All entries must be transcribed exactly, down to the last character.

• **Data extracts**
□ □ □ □ □ □ □

(* ===== verification/Sha256.v ===== *)
(** * SHA-256 and HMAC

    The functions behind the sha2 and hmac crates (FIPS 180-4, RFC 2104),
    executable: the instance of [Crypto] the repository's own tests are replayed
    with.  No theorem depends on it. *)

From S2P Require Export Bytes.

Definition word_mask : N := N.ones 32.
Definition add32 (a b : N) : N := N.land (a + b) word_mask.
Definition rotr (x n : N) : N := N.lor (N.shiftr x n) (N.land (N.shiftl x (32 - n)) word_mask).
Definition not32 (x : N) : N := N.lxor x word_mask.

(** The constants: the first 32 bits of the fractional parts of the square roots
    of the first eight primes, and of the cube roots of the first sixty-four. *)
Definition prime (n : N) : bool := forallb (λ d, negb (n `mod` N.of_nat d =? 0)%N) (seq 2 (N.to_nat n - 2)).
Definition primes : list N := Eval vm_compute in filter (λ n, prime n = true) (N.of_nat <$> seq 2 310).
(** The largest [r < acc + 2 ^ bits] with [r ^ 3 <= n], above [acc]. *)
Fixpoint cube_root (bits : nat) (n acc : N) : N :=
  match bits with
  | 0 => acc
  | S b => let r := (acc + 2 ^ N.of_nat b)%N in cube_root b n (if (r ^ 3 <=? n)%N then r else acc)
  end.
Definition initial_state : list N := Eval vm_compute in (λ p, N.land (N.sqrt (N.shiftl p 64)) word_mask) <$> take 8 primes.
Definition round_constants : list N := Eval vm_compute in (λ p, N.land (cube_root 36 (N.shiftl p 96) 0) word_mask) <$> primes.

Definition small_sigma0 (x : N) : N := N.lxor (N.lxor (rotr x 7) (rotr x 18)) (N.shiftr x 3).
Definition small_sigma1 (x : N) : N := N.lxor (N.lxor (rotr x 17) (rotr x 19)) (N.shiftr x 10).
Definition big_sigma0 (x : N) : N := N.lxor (N.lxor (rotr x 2) (rotr x 13)) (rotr x 22).
Definition big_sigma1 (x : N) : N := N.lxor (N.lxor (rotr x 6) (rotr x 11)) (rotr x 25).
Definition choose (x y z : N) : N := N.lxor (N.land x y) (N.land (not32 x) z).
Definition majority (x y z : N) : N := N.lxor (N.lxor (N.land x y) (N.land x z)) (N.land y z).

(** The message schedule, on the last sixteen words. *)
Fixpoint schedule (n : nat) (window : list N) : list N :=
  match n with
  | 0 => []
  | S n' =>
    let back i := nth (16 - i) window 0%N in
    let next := add32 (add32 (small_sigma1 (back 2)) (back 7)) (add32 (small_sigma0 (back 15)) (back 16)) in
    back 16 :: schedule n' (tail window ++ [next])
  end.

Definition round (s : list N) (kw : N * N) : list N :=
  match s with
  | [a; b; c; d; e; f; g; h] =>
    let t1 := add32 (add32 h (big_sigma1 e)) (add32 (choose e f g) (add32 kw.1 kw.2)) in
    let t2 := add32 (big_sigma0 a) (majority a b c) in
    [add32 t1 t2; a; b; c; add32 d t1; e; f; g]
  | _ => s
  end.
Definition compress (s block : list N) : list N := zip_with add32 s (fold_left round (zip round_constants (schedule 64 block)) s).

(** Big-endian words of four bytes. *)
Fixpoint be_words (b : bytes) : list N :=
  match b with
  | c0 :: c1 :: c2 :: c3 :: b' => be_value [c0; c1; c2; c3] :: be_words b'
  | _ => []
  end.
Definition be_bytes (k : nat) (n : N) : bytes := reverse (le_bytes k n).

(** One bit, zeros up to eight bytes before a block's end, the length in bits. *)
Definition padded (b : bytes) : bytes :=
  b ++ [Ascii.ascii_of_N 128] ++ replicate ((119 - length b `mod` 64) `mod` 64) Ascii.zero ++ be_bytes 8 (8 * N.of_nat (length b)).
Fixpoint absorb (blocks : nat) (s words : list N) : list N :=
  match blocks with
  | 0 => s
  | S n => absorb n (compress s (take 16 words)) (drop 16 words)
  end.
Definition sha2_state (b : bytes) : list N := let p := padded b in absorb (length p / 64) initial_state (be_words p).
Definition sha2 (b : bytes) : bytes := w ← sha2_state b; be_bytes 4 w.

Definition xor_with (n : N) (b : bytes) : bytes := (λ c, Ascii.ascii_of_N (N.lxor (Ascii.N_of_ascii c) n)) <$> b.
Definition hmac_sha2 (key message : bytes) : bytes :=
  let key := if (64 <? length key)%nat then sha2 key else key in
  let block := key ++ replicate (64 - length key) Ascii.zero in
  sha2 (xor_with 92 block ++ sha2 (xor_with 54 block ++ message)).

(** ** Lemmas *)

Lemma round_length s kw : length (round s kw) = length s.
Proof. by destruct s as [|? [|? [|? [|? [|? [|? [|? [|? [|??]]]]]]]]]. Qed.
Lemma rounds_length l : ∀ s, length (fold_left round l s) = length s.
Proof. induction l as [|kw l IH]; intros s; [done|]. cbn [fold_left]. by rewrite IH, round_length. Qed.
Lemma absorb_length n : ∀ s words, length (absorb n s words) = length s.
Proof.
  induction n as [|n IH]; intros s words; [done|]. cbn [absorb]. rewrite IH. unfold compress. rewrite length_zip_with, rounds_length. lia.
Qed.
Lemma sha2_length b : length (sha2 b) = 32.
Proof.
  unfold sha2. assert (length (sha2_state b) = 8) as Hl by apply absorb_length. revert Hl. generalize (sha2_state b). intros l.
  do 8 (destruct l as [|? l]; [discriminate|]). destruct l; [by unfold be_bytes|discriminate].
Qed.

(** ** Test vectors *)

Lemma sha2_vectors :
  real_hex_encode (sha2 []) = "e3b0c44298fc1c149afbf4c8996fb92427ae41e4649b934ca495991b7852b855"
  ∧ real_hex_encode (sha2 (as_bytes "abc")) = "ba7816bf8f01cfea414140de5dae2223b00361a396177a9cb410ff61f20015ad"
  ∧ real_hex_encode (sha2 (as_bytes "abcdbcdecdefdefgefghfghighijhijkijkljklmklmnlmnomnopnopq"))
    = "248d6a61d20638b8e5c026930c3e6039a33ce45964ff2167f6ecedd419db06c1"
  ∧ real_hex_encode (hmac_sha2 (as_bytes "Jefe") (as_bytes "what do ya want for nothing?"))
    = "5bdcc146bf60754e6a042426089575c75a003f089d2739839dec58b964ec3843".
Proof. vm_compute. by split_and!. Qed.

#[local] Instance sha2_crypto : Crypto := {|
  hex_encode := real_hex_encode; hex_decode := real_hex_decode; sha256 := sha2; hmac_sha256 := hmac_sha2;
  hex_decode_encode := real_hex_round; hex_encode_lower := real_hex_lower; hex_encode_digits := real_hex_digits;
  sha256_length := sha2_length |}.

□ □ □ □ □ □ □

• **Response**
(* ===== verification/Sha256.v ===== *)
(** * SHA-256 and HMAC

    The functions behind the sha2 and hmac crates (FIPS 180-4, RFC 2104),
    executable: the instance of [Crypto] the repository's own tests are replayed
    with.  No theorem depends on it. *)

From S2P Require Export Bytes.

Definition word_mask : N := N.ones 32.
Definition add32 (a b : N) : N := N.land (a + b) word_mask.
Definition rotr (x n : N) : N := N.lor (N.shiftr x n) (N.land (N.shiftl x (32 - n)) word_mask).
Definition not32 (x : N) : N := N.lxor x word_mask.

(** The constants: the first 32 bits of the fractional parts of the square roots
    of the first eight primes, and of the cube roots of the first sixty-four. *)
Definition prime (n : N) : bool := forallb (λ d, negb (n `mod` N.of_nat d =? 0)%N) (seq 2 (N.to_nat n - 2)).
Definition primes : list N := Eval vm_compute in filter (λ n, prime n = true) (N.of_nat <$> seq 2 310).
(** The largest [r < acc + 2 ^ bits] with [r ^ 3 <= n], above [acc]. *)
Fixpoint cube_root (bits : nat) (n acc : N) : N :=
  match bits with
  | 0 => acc
  | S b => let r := (acc + 2 ^ N.of_nat b)%N in cube_root b n (if (r ^ 3 <=? n)%N then r else acc)
  end.
Definition initial_state : list N := Eval vm_compute in (λ p, N.land (N.sqrt (N.shiftl p 64)) word_mask) <$> take 8 primes.
Definition round_constants : list N := Eval vm_compute in (λ p, N.land (cube_root 36 (N.shiftl p 96) 0) word_mask) <$> primes.

Definition small_sigma0 (x : N) : N := N.lxor (N.lxor (rotr x 7) (rotr x 18)) (N.shiftr x 3).
Definition small_sigma1 (x : N) : N := N.lxor (N.lxor (rotr x 17) (rotr x 19)) (N.shiftr x 10).
Definition big_sigma0 (x : N) : N := N.lxor (N.lxor (rotr x 2) (rotr x 13)) (rotr x 22).
Definition big_sigma1 (x : N) : N := N.lxor (N.lxor (rotr x 6) (rotr x 11)) (rotr x 25).
Definition choose (x y z : N) : N := N.lxor (N.land x y) (N.land (not32 x) z).
Definition majority (x y z : N) : N := N.lxor (N.lxor (N.land x y) (N.land x z)) (N.land y z).

(** The message schedule, on the last sixteen words. *)
Fixpoint schedule (n : nat) (window : list N) : list N :=
  match n with
  | 0 => []
  | S n' =>
    let back i := nth (16 - i) window 0%N in
    let next := add32 (add32 (small_sigma1 (back 2)) (back 7)) (add32 (small_sigma0 (back 15)) (back 16)) in
    back 16 :: schedule n' (tail window ++ [next])
  end.

Definition round (s : list N) (kw : N * N) : list N :=
  match s with
  | [a; b; c; d; e; f; g; h] =>
    let t1 := add32 (add32 h (big_sigma1 e)) (add32 (choose e f g) (add32 kw.1 kw.2)) in
    let t2 := add32 (big_sigma0 a) (majority a b c) in
    [add32 t1 t2; a; b; c; add32 d t1; e; f; g]
  | _ => s
  end.
Definition compress (s block : list N) : list N := zip_with add32 s (fold_left round (zip round_constants (schedule 64 block)) s).

(** Big-endian words of four bytes. *)
Fixpoint be_words (b : bytes) : list N :=
  match b with
  | c0 :: c1 :: c2 :: c3 :: b' => be_value [c0; c1; c2; c3] :: be_words b'
  | _ => []
  end.
Definition be_bytes (k : nat) (n : N) : bytes := reverse (le_bytes k n).

(** One bit, zeros up to eight bytes before a block's end, the length in bits. *)
Definition padded (b : bytes) : bytes :=
  b ++ [Ascii.ascii_of_N 128] ++ replicate ((119 - length b `mod` 64) `mod` 64) Ascii.zero ++ be_bytes 8 (8 * N.of_nat (length b)).
Fixpoint absorb (blocks : nat) (s words : list N) : list N :=
  match blocks with
  | 0 => s
  | S n => absorb n (compress s (take 16 words)) (drop 16 words)
  end.
Definition sha2_state (b : bytes) : list N := let p := padded b in absorb (length p / 64) initial_state (be_words p).
Definition sha2 (b : bytes) : bytes := w ← sha2_state b; be_bytes 4 w.

Definition xor_with (n : N) (b : bytes) : bytes := (λ c, Ascii.ascii_of_N (N.lxor (Ascii.N_of_ascii c) n)) <$> b.
Definition hmac_sha2 (key message : bytes) : bytes :=
  let key := if (64 <? length key)%nat then sha2 key else key in
  let block := key ++ replicate (64 - length key) Ascii.zero in
  sha2 (xor_with 92 block ++ sha2 (xor_with 54 block ++ message)).

(** ** Lemmas *)

Lemma round_length s kw : length (round s kw) = length s.
Proof. by destruct s as [|? [|? [|? [|? [|? [|? [|? [|? [|??]]]]]]]]]. Qed.
Lemma rounds_length l : ∀ s, length (fold_left round l s) = length s.
Proof. induction l as [|kw l IH]; intros s; [done|]. cbn [fold_left]. by rewrite IH, round_length. Qed.
Lemma absorb_length n : ∀ s words, length (absorb n s words) = length s.
Proof.
  induction n as [|n IH]; intros s words; [done|]. cbn [absorb]. rewrite IH. unfold compress. rewrite length_zip_with, rounds_length. lia.
Qed.
Lemma sha2_length b : length (sha2 b) = 32.
Proof.
  unfold sha2. assert (length (sha2_state b) = 8) as Hl by apply absorb_length. revert Hl. generalize (sha2_state b). intros l.
  do 8 (destruct l as [|? l]; [discriminate|]). destruct l; [by unfold be_bytes|discriminate].
Qed.

(** ** Test vectors *)

Lemma sha2_vectors :
  real_hex_encode (sha2 []) = "e3b0c44298fc1c149afbf4c8996fb92427ae41e4649b934ca495991b7852b855"
  ∧ real_hex_encode (sha2 (as_bytes "abc")) = "ba7816bf8f01cfea414140de5dae2223b00361a396177a9cb410ff61f20015ad"
  ∧ real_hex_encode (sha2 (as_bytes "abcdbcdecdefdefgefghfghighijhijkijkljklmklmnlmnomnopnopq"))
    = "248d6a61d20638b8e5c026930c3e6039a33ce45964ff2167f6ecedd419db06c1"
  ∧ real_hex_encode (hmac_sha2 (as_bytes "Jefe") (as_bytes "what do ya want for nothing?"))
    = "5bdcc146bf60754e6a042426089575c75a003f089d2739839dec58b964ec3843".
Proof. vm_compute. by split_and!. Qed.

#[local] Instance sha2_crypto : Crypto := {|
  hex_encode := real_hex_encode; hex_decode := real_hex_decode; sha256 := sha2; hmac_sha256 := hmac_sha2;
  hex_decode_encode := real_hex_round; hex_encode_lower := real_hex_lower; hex_encode_digits := real_hex_digits;
  sha256_length := sha2_length |}.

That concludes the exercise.